The name Molkenmarkt, or “whey market,” stems from the square’s original role during the 13th century, when Berlin first formed. By the 14th century, a new, larger market superseded it, but the area remained densely populated until World War II, when residents were forced relocate. Today, Molkenmarkt sits in West Berlin’s posh Mitte neighborhood. Excavations at the site began in 2019, ahead of a massive development project that will transform the area into a new hotspot. Those digs have already turned up approximately 600,000 treasures.
A miraculously intact figurine of Saint Catherine, measuring nearly four and half inches tall, has proven the centerpiece of this latest cache. Saint Catherine, who has been portrayed by artists like Artemisia Gentilleschi, Raphael, and Jacopo Tintoretto, was extremely popular in the late Middle Ages as an emergency helper and patron saint, said the State Monument Office in press materials. She holds a sword and a wheel—the two weapons employed in her harrowing martyrdom.
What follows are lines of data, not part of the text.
(* ===== verification/Files.v ===== *)
(** * Files of several blocks

    [sys_write], [sys_lseek] and [sys_read] on a file of the root device: blocks
    are allocated as the file grows, and what is written is what is read back,
    whatever the blocks it lies in.  The file refines a map from offsets to words. *)
From S2P Require Import Prelude Bitmap Mm Linked CString Timer Slab Kernel Proc Ipc Cache Coherence Blocks Inode Dirs Alloc Signal Filp Pipe Fifo Rootfs FileIO Fsys.

Definition MAX_FILE : Z := NR_TZONES * BLOCK_SIZE.

(** ** The words of a file *)

(** The word at an offset of a file; [None] in a hole. *)
Definition fword (s : fsst) (ino : inode_t) (o : Z) : option Z :=
  match zone_of ino (o / BLOCK_SIZE) with
  | Some z => if z =? 0 then None else view_of s z !! Z.to_nat (o mod BLOCK_SIZE)
  | None => None
  end.

(** Zones a file does not have yet, and blocks of the disk nobody has. *)
Definition holes (ino : inode_t) : nat := length (filter (fun z => z = 0) (i_zone ino)).
Definition free_blocks (used : Z -> bool) : nat := length (filter (fun b => used b = false) (seqZ 1 (NBLOCKS - 1))).

(** An open file whose blocks are its own, on a disk with room for the zones it
    does not have. *)
Record file_rep (bm : Z) (used : Z -> bool) (k : kst) (file i : Z) (f : filp_t) (ino : inode_t) : Prop := {
  fr_open : open_file k file i f ino;
  fr_pos : is_u32 (filp_pos f);
  fr_size : is_u32 (i_size ino);
  fr_map : map_rep bm used (kfs k);
  fr_bm : used bm = true;
  fr_dev : i_dev ino = ROOTFS_DEV;
  fr_flags : has (i_flags ino) INODE_FLAG_PIPE = false;
  fr_len : alen (i_zone ino) = NR_TZONES;
  fr_blocks : forall j z, zone_of ino j = Some z -> z <> 0 -> is_block z /\ z <> bm /\ used z = true;
  fr_inj : forall j1 j2 z, zone_of ino j1 = Some z -> zone_of ino j2 = Some z -> z <> 0 -> j1 = j2;
  fr_total : i_total_size ino = BLOCK_SIZE * (NR_TZONES - Z.of_nat (holes ino));
  fr_room : (holes ino <= free_blocks used)%nat
}.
This week’s find also exhumed a nearly three-inch-tall statuette of the Virgin Mary holding the infant Jesus in her left arm. Important pieces (namely, their heads) have gone missing.
Sebastian Heber, head of the Berlin State Monuments Office’s department for preservation of historical monuments, called this statuette and the one depicting Saint Catherine “extremely rare for the Berlin space—and beyond.” Lutheranism started spreading across the country just a century later, and the denomination notably does not venerate saints. Heber said the Saint Catherine and Madonna figures “both offer a special insight into the bourgeois piety of the late Middle Ages.”